January 09, 2012 08:37 pm | Updated November 17, 2021 02:56 am IST - New Delhi

The Supreme Court on Monday wanted to know about the work done by the Centre on the project for interlinking of rivers and asked the amicus curie to file a short note on it.

A three-judge bench headed by Chief Justice S H Kapadia, asked advocate Ranjit Kumar, who is assisting the court, to file the report within a week.

Earlier, the apex court had said that it would not favour interlinking of rivers if it causes huge a financial burden on the Centre and asked for a report on its costs.

“My concern is only with what is the financial liability of the project. We want to make it clear that we would not pass order on it if it causes huge financial burden,” the bench had said.

The river interlinking project was the brainchild of the NDA government and in October 2002, the then Prime Minister Atal Bihari Vajpayee had formed a task force to get the project going against the backdrop of the acute drought that year.

The task force had submitted a report recommending division of the project into two —— the Peninsular component and the Himalayan component.

The Peninsular component —— involving the rivers in southern India —— envisaged developing a ‘Southern Water Grid’ with 16 linkages. This component included diversion of the surplus waters of the Mahanadi and Godavari to the Pennar, Krishna, Vaigai and Cauvery.
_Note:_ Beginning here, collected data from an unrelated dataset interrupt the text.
Lemma stop_engine_queue p p' l :
  EngineQueue.rep (p_queue p) l -> stop_engine h p = Ok p' ->
  forall d, EngineQueue.engineEnqueue d (p_queue p') = Fault UseAfterFree.
Proof.
  intros Hq H. unfold stop_engine in H. apply bind_ok in H as (p1 & (_ & Q1 & _)%say_world & H).
  apply bind_ok in H as ([x p2] & (w & _ & ->)%in_world_inv & H). apply bind_ok in H as ([[] q] & Hd & [= <-]).
  cbn [p_queue with_world] in Hd. rewrite Q1 in Hd.
  destruct (EngineQueue.engineQueueDestroy_dangling true _ _ Hq) as (q' & Hd' & Hdang).
  rewrite Hd in Hd'. by injection Hd' as <-.
Qed.

Lemma stop_mixer_queue p p' : stop_mixer h p = Ok p' -> p_queue p' = p_queue p.
Proof.
  intros H. unfold stop_mixer in H. apply bind_ok in H as (p1 & (_ & Q1 & _)%say_world & H).
  apply bind_ok in H as ([x p2] & (w & _ & ->)%in_world_inv & H). by apply bind_ok in H as (card & _ & [= <-]).
Qed.

Lemma stop_server_queue p p' : stop_server h p = Ok p' -> p_queue p' = p_queue p.
Proof.
  intros H. unfold stop_server in H. apply bind_ok in H as (p1 & (_ & Q1 & _)%say_world & H).
  by apply bind_ok in H as (u & _ & [= <-]).
Qed.

Lemma stop_playback_queue p p' : stop_playback h p = Ok p' -> p_queue p' = p_queue p.
Proof.
  intros H. unfold stop_playback in H. apply bind_ok in H as ([on p1] & (w & _ & ->)%in_world_inv & H).
  destruct (on =? 0); [by injection H as <-|]. apply bind_ok in H as (p2 & (_ & Q2 & _)%say_world & H).
  by apply bind_ok in H as ([x p3] & (w3 & _ & ->)%in_world_inv & [= <-]).
Qed.

Lemma stop_log_leaves args p p' : stop_log h args p = Ok p' -> p_queue p' = p_queue p /\ p_log p' = PFreed.
Proof.
  intros H. unfold stop_log in H. apply bind_ok in H as (p1 & (_ & Q1 & _)%say_world & H).
  apply bind_ok in H as (lg & Hl & [= <-]).
  assert (lg = PFreed) as ->
    by (unfold logClose in Hl; destruct (p_log p1); [discriminate Hl|by injection Hl as <-|discriminate Hl]).
  by destruct (pidfile_given args).
Qed.

(** What the end of the program leaves behind. *)
Lemma handleSignal_leaves args p p' l :
  EngineQueue.rep (p_queue p) l -> handleSignal h SIGHUP args p = Ok (Some p') ->
  p_log p' = PFreed /\ forall d, EngineQueue.engineEnqueue d (p_queue p') = Fault UseAfterFree.
Proof.
  intros Hq H. unfold handleSignal in H.
  apply bind_ok in H as (p1 & [Q1 _]%stop_workers_queue & H). rewrite <- Q1 in Hq.
  apply bind_ok in H as (p2 & Hd & H). pose proof (stop_engine_queue _ _ _ Hq Hd) as Hdang.
  apply bind_ok in H as (p3 & Q3%stop_mixer_queue & H). apply bind_ok in H as (p4 & Q4%stop_server_queue & H).
  apply bind_ok in H as (p5 & Q5%stop_playback_queue & H).
  apply bind_ok in H as (p6 & [Q6 L6]%stop_log_leaves & H). change (SIGHUP =? SIGHUP) with true in H.
  injection H as <-. split; [exact L6|]. by rewrite Q6, Q5, Q4, Q3.
Qed.
End Facts.

(** ** Properties *)

Section Properties.
Context {E : Env} (h : host).

(** C29: whatever the arguments and the system, [main] never gets to the
    server nor to a playback: if it returns at all, the process has ended. *)
Theorem main_never_serves (argv : list string) (s : status) :
  main h argv = Ok s -> exists n, s = Ended n.
Proof.
  intros H. unfold main in H. apply bind_ok in H as (o & _ & H).
  destruct o as [args|n]; [|injection H as <-; by exists n].
  apply bind_ok in H as ([r log] & _ & H). apply bind_ok in H as (o & Hd & H).
  destruct o as [p|]; [|injection H as <-; by exists 0].
  apply daemonize_world in Hd. apply bind_ok in H as (p1 & (H1 & _)%say_all_world & H).
  apply bind_ok in H as (p2 & H2 & H).
  assert (p_world p2 = p_world p1) as H2'.
  { unfold debug_mode in H2. destruct (Z.land _ _ =? 0); [by injection H2 as <-|]. by apply say_world in H2 as (-> & _). }
  apply bind_ok in H as (p3 & (H3 & _)%say_all_world & H). apply bind_ok in H as ([ok p4] & Hs & H).
  destruct ok; [|exists 0; by apply shutDown_ends in H].
  exfalso. eapply start_engine_faults; [|exact Hs]. rewrite H3, H2', H1, Hd. done.
Qed.

(** C32: after the handler of a hangup has returned, the program goes on with
    what it has destroyed: the next event that a client sends is put into a
    queue whose semaphore was freed, and another signal writes to the log that
    was closed. *)
Theorem hangup_leaves_dangling (args : args_info) (p p' : process) (l : list EVENT) :
  EngineQueue.rep (p_queue p) l -> handleSignal h SIGHUP args p = Ok (Some p') ->
  (forall expat a, sendable (a_event a) ->
     round expat (arrives a) {| s_queue := p_queue p'; s_world := p_world p'; s_udp := p_udp p' |}
     = Fault UseAfterFree) /\
  (Z.land DBG_DEF (h_level h) <> 0 -> no_percent (h_asctime h) = true ->
     forall sig, handleSignal h sig args p' = Fault UseAfterFree).
Proof.
  intros Hq H. destruct (handleSignal_leaves h args p p' l Hq H) as [Hl Hd]. split.
  - intros expat a Ha. unfold arrives. cbn [round s_udp s_queue]. rewrite event_round by done.
    cbn [mbind res_bind enqueue]. by rewrite Hd.
  - intros Hlev Ha sig. unfold handleSignal, stop_workers. by rewrite say_freed.
Qed.
End Properties.

(** The option of a start time without that of an end time: the playback never
    gets through its first iteration. *)
Lemma start_replay_start_only {E : Env} mktime_of eintr n args t p x :
  start_time_given args = true -> start_time_arg args = Some t -> end_time_given args = false ->
  start_replay mktime_of eintr (S n) args p <> Ok x.
Proof.
  intros Hs Ht He H. unfold start_replay in H. rewrite Hs, Ht, He in H.
  apply bind_ok in H as ([b s] & H & _). by apply playback_start_only in H.
Qed.

(** ** Witnesses *)

(** A host on which nothing fails. *)
Definition demo_host : host :=
  {| h_asctime := "Fri" +:+ nl_char; h_level := 5; h_fopen := fun _ => true; h_junk := fun _ => [];
     h_child := true; h_pid_file := true; h_strerror := "Success";
     h_dev := {| Alsa.open_err := 0; Alsa.any_err := 0; Alsa.access_err := 0; Alsa.format_err := 0;
                 Alsa.channels_err := 0; Alsa.rate_err := 0; Alsa.params_err := 0;
                 Alsa.buffer_size := 4; Alsa.physical_width := 16 |};
     h_frames := fun n => 4 * n; h_default_device := None; h_default_config := "/etc/peep.conf";
     h_version := "0.5.0"; h_name := None; h_by_name := fun _ => None; h_aton := fun _ => None;
     h_readdir := fun _ => None; h_contents := fun _ => None; h_expat := fun _ => ([], true);
     h_depth := 1; h_recording := None; h_record := true; h_sigint := true; h_sighup := true;
     h_threads := (true, true);
     h_net := (true, true, true, 3) |}.

Definition demo_process : process :=
  {| p_log := PLive ""; p_queue := demo_queue true; p_card := Alsa.blank; p_world := demo_mix;
     p_udp := fresh_udp; p_parser := blank_parser; p_trans := []; p_paths := None; p_pid := false;
     p_threads := both_started |}.

Lemma main_never_serves_witness :
  main (E := still_env) demo_host ["--help"] = Ok (Ended 0) /\ (exists n, Ended 0 = Ended n) /\
  main (E := still_env) demo_host ["--nodaemon"] = Fault NullDeref.
Proof.
  assert (main (E := still_env) demo_host ["--help"] = Ok (Ended 0)) as H by (vm_compute; reflexivity).
  split; [exact H|]. split; [exact (main_never_serves (E := still_env) demo_host ["--help"] _ H)|].
  vm_compute. reflexivity.
Defined.

Lemma hangup_leaves_dangling_witness :
  exists p', handleSignal (E := still_env) demo_host SIGHUP no_args demo_process = Ok (Some p') /\
    round (E := still_env) no_expat (arrives demo_arrival)
      {| s_queue := p_queue p'; s_world := p_world p'; s_udp := p_udp p' |} = Fault UseAfterFree /\
    handleSignal (E := still_env) demo_host SIGINT no_args p' = Fault UseAfterFree.
Proof.
  assert (match handleSignal (E := still_env) demo_host SIGHUP no_args demo_process with
          | Ok (Some _) => true | _ => false end = true) as H by (vm_compute; reflexivity).
  destruct (handleSignal demo_host SIGHUP no_args demo_process) as [[p'|]| |] eqn:Hs; try discriminate H.
  exists p'. split; [reflexivity|].
  destruct (hangup_leaves_dangling (E := still_env) demo_host no_args demo_process p' [demo_ring]
    (demo_queue_rep true) Hs) as [H1 H2].
  split; [exact (H1 no_expat demo_arrival demo_sendable)|]. apply H2; [discriminate|reflexivity].
Defined.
The task force had also mooted the diversion of the west-flowing rivers of Kerala and Karnataka to the east, the interlinking of small rivers that flow along the west coast, south of Tapi and north of Mumbai and interlinking of the southern tributaries of the river Yamuna.

The Himalayan component envisaged building storage reservoirs on the Ganga and the Brahmaputra and their main tributaries both in India and Nepal in order to conserve the waters during the monsoon for irrigation and generation of hydro-power, besides checking floods.